Setelah dewasa dan berkeluarga saya baru tahu bahwa hari raya tidak sesederhana yang saya kira. Mengatur jadwal kumpul keluarga, mengalokasikan tunjangan hari raya, membeli dan mengirimkan bingkisan ke sahabat dan sanak saudara, belum lagi kue juga hidangan yang akan disajikan untuk semua.
Ini belum apa-apa karena saya tidak memiliki asisten rumah tangga. Kalau ada asisten, beda lagi dramanya. Mulai dari kegalauan menentukan besaran tunjangan sampai soal kepulangan dan kembalinya mereka. Syukur-syukur kalau betah dan kembali. Kalau memutuskan menetap di kampung, ya harus mencari asisten lagi.
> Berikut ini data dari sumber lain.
Lemma trim_start_length (p : char → bool) (s : str) : (length (trim_start p s) <= length s)%nat.
Proof. induction s as [|c s IH]; cbn; [lia|]. destruct (p c); cbn; lia. Qed.
Lemma trim_length (s : str) : (length (trim s) <= length s)%nat.
Proof.
  unfold trim, trim_both, trim_end. rewrite length_rev.
  pose proof (trim_start_length is_whitespace (rev (trim_start is_whitespace s))) as H. rewrite length_rev in H.
  pose proof (trim_start_length is_whitespace s). lia.
Qed.
Lemma tail_length {A} (l : list A) : length (tail l) = (length l - 1)%nat.
Proof. destruct l; cbn; lia. Qed.
Lemma inside_length (s : str) : length (inside s) = (length s - 2)%nat.
Proof. unfold inside. rewrite length_rev, tail_length, length_rev, tail_length. lia. Qed.
Lemma starts_with_length (s p : str) : starts_with s p = true → (length p <= length s)%nat.
Proof.
  revert s; induction p as [|x p IH]; intros [|c s]; cbn; try (lia || done).
  intros [_ H]%andb_true_iff. specialize (IH _ H). lia.
Qed.
Lemma ends_with_length (s p : str) : ends_with s p = true → (length p <= length s)%nat.
Proof. unfold ends_with. intros H%starts_with_length. by rewrite !length_rev in H. Qed.
Lemma strip_suffix_length (s p r : str) : strip_suffix s p = Some r → length s = (length r + length p)%nat.
Proof.
  unfold strip_suffix. destruct (ends_with s p) eqn:E; [|done]. intros [= <-]. apply ends_with_length in E. rewrite length_take. lia.
Qed.
Lemma prefix_stripped_length (s p r : str) : strip_prefix s p = Some r → length s = (length r + length p)%nat.
Proof.
  unfold strip_prefix. destruct (starts_with s p) eqn:E; [|done]. intros [= <-]. apply starts_with_length in E. rewrite length_drop. lia.
Qed.
Lemma dotted_length (s p r : str) : strip_suffix_dotted s p = Some r → (length r < length s)%nat.
Proof.
  unfold strip_suffix_dotted. destruct (strip_suffix s _) as [x|] eqn:E; cbn [mbind option_bind]; [|done]. destruct (_ || _); [done|].
  intros [= ->]. apply strip_suffix_length in E. rewrite length_app in E. change (length ".") with 1%nat in E. lia.
Qed.
Lemma rsplit_at_length (s m a b : str) : rsplit_at s m = Some (a, b) → length s = (length a + length m + length b)%nat.
Proof.
  revert a; induction s as [|c s IH]; intros a; cbn [rsplit_at]; [done|].
  destruct (rsplit_at s m) as [[x y]|].
  - intros [= <- <-]. specialize (IH x eq_refl). cbn. lia.
  - destruct (starts_with (c :: s) m) eqn:E; [|done]. intros [= <- <-]. apply starts_with_length in E. rewrite length_drop. cbn [length] in *. lia.
Qed.
Lemma split_once_length (s a b : str) (c : char) : split_once s c = Some (a, b) → length s = S (length a + length b).
Proof. intros ->%split_once_join. rewrite !length_app. cbn. lia. Qed.
Lemma rsplit_once_length (s a b : str) (c : char) : rsplit_once s c = Some (a, b) → length s = S (length a + length b).
Proof.
  unfold rsplit_once. destruct (split_once (rev s) c) as [[x y]|] eqn:E; [|done]. intros [= <- <-].
  apply split_once_length in E. rewrite length_rev in E. rewrite !length_rev. lia.
Qed.
Lemma match_suffix_length (s t r : str) (names : list str) : match_suffix s names = Some (r, t) → (length r < length s)%nat.
Proof.
  induction names as [|n names IH]; [done|]. cbn [match_suffix]. destruct (strip_suffix s _) as [x|] eqn:E; [|exact IH].
  intros [= <- <-]. apply strip_suffix_length in E. rewrite length_app in E. change (length ".") with 1%nat in E. lia.
Qed.
Lemma sign_test_length (s r : str) (op : Operator) : sign_test s = Some (r, op) → (length r < length s)%nat.
Proof.
  unfold sign_test. destruct (match_suffix s _) as [[x t]|] eqn:E; [|done]. cbn [mbind option_bind].
  destruct (assoc t SIGN_TESTS) as [sign|]; [|done]. cbn [mbind option_bind]. destruct (find_operator sign); [|done]. intros [= <- <-]. by eapply match_suffix_length.
Qed.
Lemma match_call_length (s m a b : str) : m ≠ [] → match_call s m = Some (a, b) → (length a < length s ∧ length b < length s)%nat.
Proof.
  intros Hm. unfold match_call. destruct (ends_with s ")"); [|done]. destruct (rsplit_at s m) as [[x y]|] eqn:E; [|done].
  intros [= <- <-]. apply rsplit_at_length in E. rewrite length_rev, tail_length, length_rev. destruct m; [done|]. cbn [length] in E. lia.
Qed.
Lemma match_regex_length (s a p f : str) : match_regex s = Some (a, p, f) → (length a < length s)%nat.
Proof.
  unfold match_regex. destruct (strip_suffix s _) as [body|] eqn:E; [|done]. cbn [mbind option_bind].
  destruct (rsplit_once body 47) as [[h fl]|] eqn:E2; [|done]. cbn [mbind option_bind]. destruct (forallb _ _); [|done].
  destruct (rsplit_at h _) as [[x y]|] eqn:E3; [|done]. cbn [mbind option_bind]. destruct (nonempty x); [|done]. intros [= <- <- <-].
  apply strip_suffix_length in E. apply rsplit_once_length in E2. apply rsplit_at_length in E3. lia.
Qed.
Lemma match_string_call_length (s n a b : str) : match_string_call s n = Some (a, b) → (length a < length s)%nat.
Proof.
  unfold match_string_call. destruct (strip_suffix s _) as [body|] eqn:E; [|done]. cbn [mbind option_bind].
  destruct (rsplit_once body 34) as [[h arg]|] eqn:E2; [|done]. cbn [mbind option_bind].
  destruct (strip_suffix h _) as [x|] eqn:E3; [|done]. cbn [mbind option_bind]. destruct (_ || _); [done|]. intros [= <- <-].
  apply strip_suffix_length in E, E3. apply rsplit_once_length in E2. lia.
Qed.
Lemma top_level_length (op : str) (accept : str → str → bool) (d : Z) (q : option char) (before s a b : str) :
  top_level op accept d q before s = Some (a, b) → (length before + length s = length a + length op + length b)%nat.
Proof.
  revert d q before; induction s as [|c s IH]; intros d q before; cbn [top_level]; [done|].
  destruct q as [q|]; [intros H%IH; cbn [length] in *; lia|].
  destruct (is_quote c); [intros H%IH; cbn [length] in *; lia|]. destruct (one_of "({" c); [intros H%IH; cbn [length] in *; lia|].
  destruct (one_of ")}" c); [intros H%IH; cbn [length] in *; lia|]. destruct (_ && _) eqn:E; [|intros H%IH; cbn [length] in *; lia].
  intros [= <- <-]. apply andb_true_iff in E as [[_ E]%andb_true_iff _]. apply starts_with_length in E.
  rewrite length_rev, length_drop. cbn [length] in *. lia.
Qed.
Lemma split_top_level_length (s op a b : str) : op ≠ [] → split_top_level s op = Some (a, b) → (length a < length s ∧ length b < length s)%nat.
Proof.
  intros Hop. unfold split_top_level. destruct (top_level _ _ _ _ _ s) as [[x y]|] eqn:E; [|done]. intros [= <- <-].
  apply top_level_length in E. pose proof (trim_length x). pose proof (trim_length y). destruct op; [done|]. cbn [length] in E. lia.
Qed.
Lemma comparison_of_length (s a b : str) (op : Operator) (ops : list Operator) :
  Forall (λ op, symbol op ≠ []) ops → comparison_of s ops = Some (op, a, b) → (length a < length s ∧ length b < length s)%nat.
Proof.
  induction ops as [|o ops IH]; [done|]. intros [Ho Hops]%list.Forall_cons. cbn [comparison_of].
  destruct (split_comparison s (symbol o)) as [[x y]|] eqn:E; [|by apply IH]. intros [= <- <- <-].
  unfold split_comparison in E. destruct (top_level _ _ _ _ _ s) as [[u v]|] eqn:Et; [|done]. injection E as <- <-.
  apply top_level_length in Et. pose proof (trim_length u). pose proof (trim_length v). destruct (symbol o); [done|]. cbn [length] in Et. lia.
Qed.
Lemma OPERATORS_marked : Forall (λ op, symbol op ≠ []) OPERATORS.
Proof. by repeat constructor. Qed.
Lemma last_binary_length (ops : str) (d : Z) (q : option char) (before s : str) (found : option (char * str * str)) (op : char) (a b : str) (n : nat) :
  last_binary ops d q before found s = Some (op, a, b) →
  (∀ op a b, found = Some (op, a, b) → (length a + length b < n)%nat) → (length before + length s <= n)%nat → (length a + length b < n)%nat.
Proof.
  revert d q before found; induction s as [|c s IH]; intros d q before found; cbn [last_binary]; [intros H Hf _; by apply (Hf op)|].
  intros H Hf Hl. cbn [length] in Hl. destruct q as [q|]; [apply IH in H; [done..|cbn [length]; lia]|].
  destruct (is_quote c); [apply IH in H; [done..|cbn [length]; lia]|]. destruct (one_of "({[" c); [apply IH in H; [done..|cbn [length]; lia]|].
  destruct (one_of ")}]" c); [apply IH in H; [done..|cbn [length]; lia]|]. destruct (_ && _); [|apply IH in H; [done..|cbn [length]; lia]].
  apply IH in H; [done| |cbn [length]; lia]. intros o x y [= <- <- <-]. rewrite length_rev. lia.
Qed.
Lemma split_last_binary_length (s ops a b : str) (op : char) :
  split_last_binary s ops = Some (op, a, b) → (length a < length s ∧ length b < length s)%nat.
Proof.
  unfold split_last_binary. destruct (last_binary _ _ _ _ _ s) as [[[o x] y]|] eqn:E; [|done]. intros [= <- <- <-].
  eapply (last_binary_length _ _ _ _ _ _ _ _ _ (length s)) in E; [|done|cbn; lia]. pose proof (trim_length x). pose proof (trim_length y). lia.
Qed.
Lemma split_elements_length (d : Z) (q : option char) (current s e : str) :
  e ∈ split_elements d q current s → (length e <= length current + length s)%nat.
Proof.
  revert d q current; induction s as [|c s IH]; intros d q current; cbn [split_elements length].
  - intros ->%list_elem_of_singleton. pose proof (trim_length (rev current)) as H. rewrite length_rev in H. lia.
  - destruct q as [q|]; [intros H%IH; cbn [length] in H; lia|]. destruct (_ && _).
    + intros [->|H%IH]%elem_of_cons; [|cbn [length] in H; lia]. pose proof (trim_length (rev current)) as H. rewrite length_rev in H. lia.
    + intros H%IH; cbn [length] in H; lia.
Qed.
Lemma enclosed_length (o c : char) (s : str) : enclosed o c s = true → (0 < length s)%nat.
Proof. unfold enclosed. destruct s; cbn; [done|lia]. Qed.
Lemma array_elements_length (s : str) (es : list str) : array_elements s = Some es → ∀ e, e ∈ es → (length e < length s)%nat.
Proof.
  unfold array_elements. destruct (enclosed 91 93 s) eqn:E; [|done]. intros [= <-] e. apply enclosed_length in E.
  pose proof (inside_length s) as Hi. pose proof (trim_length (inside s)) as Ht.
  destruct (trim (inside s)) as [|x t] eqn:Et; [by intros ?%elem_of_nil|].
  intros [Hin _]%list_elem_of_In%filter_In. apply list_elem_of_In, split_elements_length in Hin. cbn [length] in Hin, Ht. lia.
Qed.
Lemma spanned_length (p : char → bool) (s a b : str) : span p s = (a, b) → length s = (length a + length b)%nat.
Proof.
  revert a b; induction s as [|c s IH]; intros a b; cbn [span]; [by intros [= <- <-]|].
  destruct (p c); [|by intros [= <- <-]]. destruct (span p s) as [x y]. intros [= <- <-]. specialize (IH x y eq_refl). cbn. lia.
Qed.
Lemma block_head_length (s p b : str) : block_head s = Some (p, b) → (length b < length s)%nat.
Proof.
  unfold block_head. pose proof (trim_start_length ascii_space s).
  destruct (strip_prefix (trim_start ascii_space s) _) as [s1|] eqn:E1; [|done]. cbn [mbind option_bind]. apply prefix_stripped_length in E1.
  pose proof (trim_start_length ascii_space s1). change (length "{") with 1%nat in E1.
  destruct (strip_prefix (trim_start ascii_space s1) _) as [s2|] eqn:E2; [|done]. cbn [mbind option_bind]. apply prefix_stripped_length in E2.
  destruct (span word_char s2) as [x y] eqn:Es. apply spanned_length in Es. destruct (nonempty x); [|done].
  destruct (strip_prefix y _) as [z|] eqn:E3; [|done]. cbn [mbind option_bind]. apply prefix_stripped_length in E3.
  pose proof (trim_start_length ascii_space z). intros [= <- <-]. lia.
Qed.
Lemma first_opener_length (m before s a p b : str) :
  first_opener m before s = Some (a, (p, b)) → (length a + length b < length before + length s)%nat.
Proof.
  revert before; induction s as [|c s IH]; intros before; cbn [first_opener]; [done|].
  destruct (nonempty before && starts_with (c :: s) m); [|intros H%IH; cbn [length] in *; lia].
  destruct (block_head (drop (length m) (c :: s))) as [h|] eqn:E; [|intros H%IH; cbn [length] in *; lia].
  intros [= <- ->]. apply block_head_length in E. rewrite length_drop in E. rewrite length_rev. lia.
Qed.
Lemma block_opener_length (s a p b : str) (o : Opener) : block_opener s = Some (a, o, p, b) → (length a + length b < length s)%nat.
Proof.
  unfold block_opener. assert (∀ openers best, fold_left (earlier s) openers best = Some (a, o, p, b) →
    (∀ a o p b, best = Some (a, o, p, b) → (length a + length b < length s)%nat) → (length a + length b < length s)%nat) as H.
  { induction openers as [|op openers IH]; intros best; cbn [fold_left]; [intros H Hb; by apply (Hb a o p)|].
    intros H Hb. apply (IH _ H). intros a' o' p' b'. unfold earlier.
    destruct (first_opener _ [] s) as [[x [y z]]|] eqn:E; [|by apply Hb]. apply first_opener_length in E. cbn [length] in E.
    destruct best as [[[[u v] w] t]|]; [destruct (_ <? _)%nat; [|by apply Hb]|]; intros [= <- <- <- <-]; lia. }
  intros Hb. by apply (H _ None Hb).
Qed.
Lemma matching_brace_length (d : Z) (q : option char) (before s a b : str) :
  matching_brace d q before s = Some (a, b) → (length a <= length before + length s)%nat.
Proof.
  revert d q before; induction s as [|c s IH]; intros d q before; cbn [matching_brace]; [done|].
  destruct q as [q|]; [intros H%IH; cbn [length] in *; lia|].
  destruct (is_quote c); [intros H%IH; cbn [length] in *; lia|]. destruct (c =? 123)%N; [intros H%IH; cbn [length] in *; lia|].
  destruct (c =? 125)%N; [|intros H%IH; cbn [length] in *; lia]. destruct (_ =? 0); [|intros H%IH; cbn [length] in *; lia].
  intros [= <- <-]. rewrite length_rev. lia.
Qed.
Lemma strip_parens_length (s : str) : (length (strip_parens s) <= length s)%nat.
Proof.
  unfold strip_parens. generalize (length s) at 1 as n. intros n. revert s. induction n as [|n IH]; intros s; cbn [strip_parens_go]; pose proof (trim_length s); [done|].
  destruct (_ && _); [|done]. pose proof (IH (trim (inside (trim s)))). pose proof (trim_length (inside (trim s))). pose proof (inside_length (trim s)). lia.
Qed.
#[export] Hint Resolve dotted_length sign_test_length match_regex_length match_string_call_length : shorter.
Setiap keluarga juga punya budaya dan tradisi masing-masing. Bagi yang sudah berkeluarga, tentu memiliki banyak cerita hari raya dibaliknya. Seperti keluarga saya yang menikah dengan seorang pria Betawi. Betawi tulen dengan budaya yang masih sangat kental. Semua keluarga berkumpul di satu lingkungan rumah yang sama.
Rupanya kalau kebiasaan di keluarganya, silaturahmi keluarga besar sangat dijunjung tinggi. Sehingga jadwal hari raya pun padat merayap bahkan hingga H+5 lebaran. Totalnya ada sekitar 70 rumah yang dikunjungi, dan yang lebih muda diharuskan memberikan buah tangan ke 70 rumah yang dikunjungi itu.
Adanya tradisi kunjungan ke tiap rumah ini juga membuat ada tekanan untuk memiliki baju baru setiap tahunnya. Paling tidak untuk anak-anak, katanya, karena setiap tahun bertemu dan foto bersama. Saya yang introver langsung agak shock membayangkannya hehe. Namun mungkin itu yang membuat hari raya jadi unik dan dinanti, karena ada “seni”-nya.
Begitupun keluarga Bapak mertua, biasanya ada giliran berkumpul di rumah untuk makan dan berdoa bersama. Biaya pembuatan makanan ditanggung bersama, dipukul rata 100 ribu per kepala keluarga, jadi yang masih lajang tidak perlu membayar. Dari uang urunan itu juga dibuat paket-paket sembako untuk dibagikan.
Hal ini berbeda dengan kebiasaan di keluarga saya, karena Mamah saya hanya 4 bersaudara jadi kumpul keluarga pun tidak sebanyak itu orangnya. Kami juga tidak pernah berkeliling menemui keluarga besar karena memang tempat tinggalnya berjauhan. Sejak pandemi pun keluarga saya jadi tidak terlalu “ambis” memaksakan harus kumpul semua di satu tempat. Kadang berdatangan di hari yang berbeda, tetapi biasanya berkumpul di tempat almarhumah Nenek saya berada.
Namun tahun ini berbeda dan sedikit bingung karena tahun ini Nenek sudah tidak bersama kami lagi. Jadi bingung akan berkumpul dimana, di Jakarta di rumah Uwa, atau di Bandung di rumah Mamah. Sementara saya pasti berlebaran hari pertama di rumah mertua, karena tahun lalu di rumah Mamah.
Kalau untuk saya pribadi, karena beberapa kali lebaran tidak berkumpul karena pandemi, saya merasa tidak berkumpul semua pun tidak masalah. Silaturahmi masih bisa terjalin, dan masih bisa bermaaf-maafan. Suasananya tentu akan berbeda, karena kondisinya pun saat ini sudah berbeda.
Tidak bertemu bukan berarti tidak dekat, tidak bertemu bukan berarti tidak saling bermaafan. Tidak bertemu bukan berarti saling melupakan dan melemahkan silaturahmi. Biarlah jauh di mata tetapi tetap dekat di hati dan doa.
Semua orang pasti ada struggle-nya masing-masing di hari raya ini. Semua orang juga punya versi hari raya-nya sendiri, pasti sudah dipersiapkan dari jauh-jauh hari, meski tidak selalu mewah dan meriah yang penting semarak di hati. Akhir kata, selamat Idulfitri 1443 H, mohon maaf lahir dan batin.